The grave error of co-operating with homosexuality

In the last few months we have seen many headlines regarding measures proposed for controlling the spread of AIDS, which may well prove to be the most devastating epidemic to strike mankind this century. But unfortunately the emphasis all too often has been on an almost feverish campaign to promote ‘safe sex’ by means of prophylactics (condoms). Not only has there been insufficient publicity about the unreliability of this supposedly ‘safe’ method (which in fact will probably only tend to delay, rather than prevent, the contraction of AIDS amongst consistently active homosexuals), but we are losing sight of the grave moral issues at stake. The kind of ‘education’ most commonly advocated is likely to come across in practice as co-operation with a gravely sinful activity, or at least as condoning it. And that of course is precisely what the militant homosexual movement wants. We will be very naive if we fail to realize that this movement is attempting to gain the maximum mileage out of the AIDS crisis in an effort to bring about still greater social acceptance of the practice of sodomy.

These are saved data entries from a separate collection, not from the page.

(** * DOCX diagnostic engine (scripts/docx_diagnostic.py)

    A shallow embedding of the [DocxDiagnostic] class: the issue and
    statistics accumulator, the sequence of checks of [run_all_checks] and
    the summary of [get_summary], followed by the properties of the
    package diagnostic engine.

    Conventions.
    - A Python [str] is a Rocq [string] holding its UTF-8 encoding.  The
      decoded text of a part, which the source indexes per code point, is
      a [list Z] of code points.
    - [bytes] are [list byte].
    - The methods of [DocxDiagnostic] mutate [self]; here they are
      computations of the monad [Py], which threads the object and an
      exception result.
    - What the interpreter and its libraries decide (the XML parser, case
      mapping, float formatting, path normalisation, iteration order of a
      set of strings) is gathered in the record [Runtime]; what the file
      system holds is the function [OS], which does not change during
      a run.
    - Console output ([print]) is not part of the state of the engine:
      [run_all_checks] below starts at the first check of the method.
      What goes to the console is modelled apart, with a console that
      can refuse a write: the method with the print that opens it is
      [run_all_checks_printing], and [print_report] and [main] follow
      it. *)

From Stdlib Require Import ZArith String Ascii List HexadecimalString.
From Stdlib.Strings Require Import Byte.
From stdpp Require Import base option list gmap strings pretty sorting.

Local Open Scope string_scope.
Local Open Scope Z_scope.
Local Open Scope list_scope.

(** ** Python string methods *)

Module Str.

(** [s.startswith(p)] *)
Definition startswith (s p : string) : bool := String.prefix p s.

(** [s.endswith(p)] *)
Definition endswith (s p : string) : bool :=
  String.prefix (String.rev p) (String.rev s).

(** [sub in s] *)
Fixpoint contains (sub s : string) : bool :=
  String.prefix sub s ||
  match s with
  | EmptyString => false
  | String _ s' => contains sub s'
  end.

(** [s.lstrip(chars)]: drops every leading character that occurs in
    [chars]. *)
Fixpoint lstrip (chars : list ascii) (s : string) : string :=
  match s with
  | EmptyString => EmptyString
  | String c s' => if bool_decide (c ∈ chars) then lstrip chars s' else s
  end.

(** [s.split(sep)] for a one-character separator. *)
Fixpoint split (sep : ascii) (s : string) : list string :=
  match s with
  | EmptyString => [EmptyString]
  | String c s' =>
      if Ascii.eqb c sep then EmptyString :: split sep s'
      else match split sep s' with
           | h :: t => String c h :: t
           | [] => [String c EmptyString]
           end
  end.

(** [s.replace(old, new)] for a one-character [old]. *)
Fixpoint replace (old : ascii) (new : string) (s : string) : string :=
  match s with
  | EmptyString => EmptyString
  | String c s' =>
      if Ascii.eqb c old then new +:+ replace old new s'
      else String c (replace old new s')
  end.

(** [s.index(c)]: [None] stands for the [ValueError] of a missing
    character. *)
Fixpoint index (c : ascii) (s : string) : option nat :=
  match s with
  | EmptyString => None
  | String c' s' => if Ascii.eqb c' c then Some O else S <$> index c s'
  end.

(** [sep.join(l)] *)
Definition join (sep : string) (l : list string) : string :=
  String.concat sep l.

(** [l[-1]] of a list of strings that [split] returned. *)
Definition last (l : list string) : string := List.last l EmptyString.

(** Truth value of a string: the empty string is false. *)
Definition truthy (s : string) : bool := negb (String.eqb s EmptyString).

(** [hex(n)] *)
Definition hex (n : Z) : string :=
  "0x" +:+ NilZero.string_of_uint (N.to_hex_uint (Z.to_N n)).

End Str.

(** [x in l] for a list of strings. *)
Definition str_in (x : string) (l : list string) : bool :=
  bool_decide (x ∈ l).

(** ** UTF-8 *)

Definition byte_val (b : byte) : Z := Z.of_N (Byte.to_N b).

Definition is_continuation (b : byte) : bool :=
  (128 <=? byte_val b) && (byte_val b <=? 191).

(** Result of [content.decode('utf-8')]: the text, or a
    [UnicodeDecodeError] whose [start] is the offset of the lead byte of
    the first sequence that does not decode. *)
Inductive DecodeResult :=
| Decoded (text : list Z)
| UnicodeDecodeError (start : nat).

Definition decoded_cons (c : Z) (r : DecodeResult) : DecodeResult :=
  match r with
  | Decoded t => Decoded (c :: t)
  | UnicodeDecodeError k => UnicodeDecodeError k
  end.

Definition low6 (b : byte) : Z := Z.land (byte_val b) 63.

(** The strict decoder: lead bytes 0x00-0x7F, 0xC2-0xDF, 0xE0-0xEF and
    0xF0-0xF4, with the second byte narrowed after 0xE0, 0xED, 0xF0 and
    0xF4 (no overlong forms, no surrogates, nothing above U+10FFFF). *)
Fixpoint utf8_decode_at (pos : nat) (bs : list byte) {struct bs} : DecodeResult :=
  match bs with
  | [] => Decoded []
  | b1 :: r1 =>
      let c1 := byte_val b1 in
      if c1 <? 128 then decoded_cons c1 (utf8_decode_at (pos + 1) r1)
      else if c1 <? 194 then UnicodeDecodeError pos
      else if c1 <? 224 then
        match r1 with
        | b2 :: r2 =>
            if is_continuation b2
            then decoded_cons (Z.lor (Z.shiftl (Z.land c1 31) 6) (low6 b2))
                              (utf8_decode_at (pos + 2) r2)
            else UnicodeDecodeError pos
        | [] => UnicodeDecodeError pos
        end
      else if c1 <? 240 then
        match r1 with
        | b2 :: r2 =>
            if is_continuation b2
               && negb ((c1 =? 224) && (byte_val b2 <? 160))
               && negb ((c1 =? 237) && (160 <=? byte_val b2))
            then match r2 with
                 | b3 :: r3 =>
                     if is_continuation b3
                     then decoded_cons
                            (Z.lor (Z.shiftl (Z.land c1 15) 12)
                               (Z.lor (Z.shiftl (low6 b2) 6) (low6 b3)))
                            (utf8_decode_at (pos + 3) r3)
                     else UnicodeDecodeError pos
                 | [] => UnicodeDecodeError pos
                 end
            else UnicodeDecodeError pos
        | [] => UnicodeDecodeError pos
        end
      else if c1 <? 245 then
        match r1 with
        | b2 :: r2 =>
            if is_continuation b2
               && negb ((c1 =? 240) && (byte_val b2 <? 144))
               && negb ((c1 =? 244) && (144 <=? byte_val b2))
            then match r2 with
                 | b3 :: r3 =>
                     if is_continuation b3
                     then match r3 with
                          | b4 :: r4 =>
                              if is_continuation b4
                              then decoded_cons
                                     (Z.lor (Z.shiftl (Z.land c1 7) 18)
                                        (Z.lor (Z.shiftl (low6 b2) 12)
                                           (Z.lor (Z.shiftl (low6 b3) 6) (low6 b4))))
                                     (utf8_decode_at (pos + 4) r4)
                              else UnicodeDecodeError pos
                          | [] => UnicodeDecodeError pos
                          end
                     else UnicodeDecodeError pos
                 | [] => UnicodeDecodeError pos
                 end
            else UnicodeDecodeError pos
        | [] => UnicodeDecodeError pos
        end
      else UnicodeDecodeError pos
  end.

As I reflect on the present situation, an interesting parallel springs to mind. When I went to teach in the Papua New Guinea highlands over twenty years ago with Australian Volunteers Abroad (our equivalent of the U.S. Peace Corps), a rare and dreaded disease called kuru was finally being eradicated. As far as I remember, no cure was ever found for kuru: it was 100% fatal, and as in the case of AIDS, its victims took a year or so to die. How then was it conquered? Well, scientists finally tracked down its cause: it came from a germ transmitted by cannibalism. This tribe in the Eastern Highlands had the custom of eating dead relatives’ flesh as a sign of spiritual union with them.

When this discovery was made, do you suppose that the Papua New Guinea public authorities and Churches embarked on a great drive to promote ‘safe cannibalism’? Were efforts redoubled and vast sums of money raised to come up with an anti-kuru serum which would allow the cannibals to enjoy their traditional life-style in safety? Were those who urged the eradication of cannibalism condemned on all sides as ‘fascists,’ enemies of religious liberty, bent on “imposing their moral code” on others? Were those dying in mission hospitals as a result of their cannibalistic meals treated as heroic martyrs, with parades and Masses celebrated to honour them?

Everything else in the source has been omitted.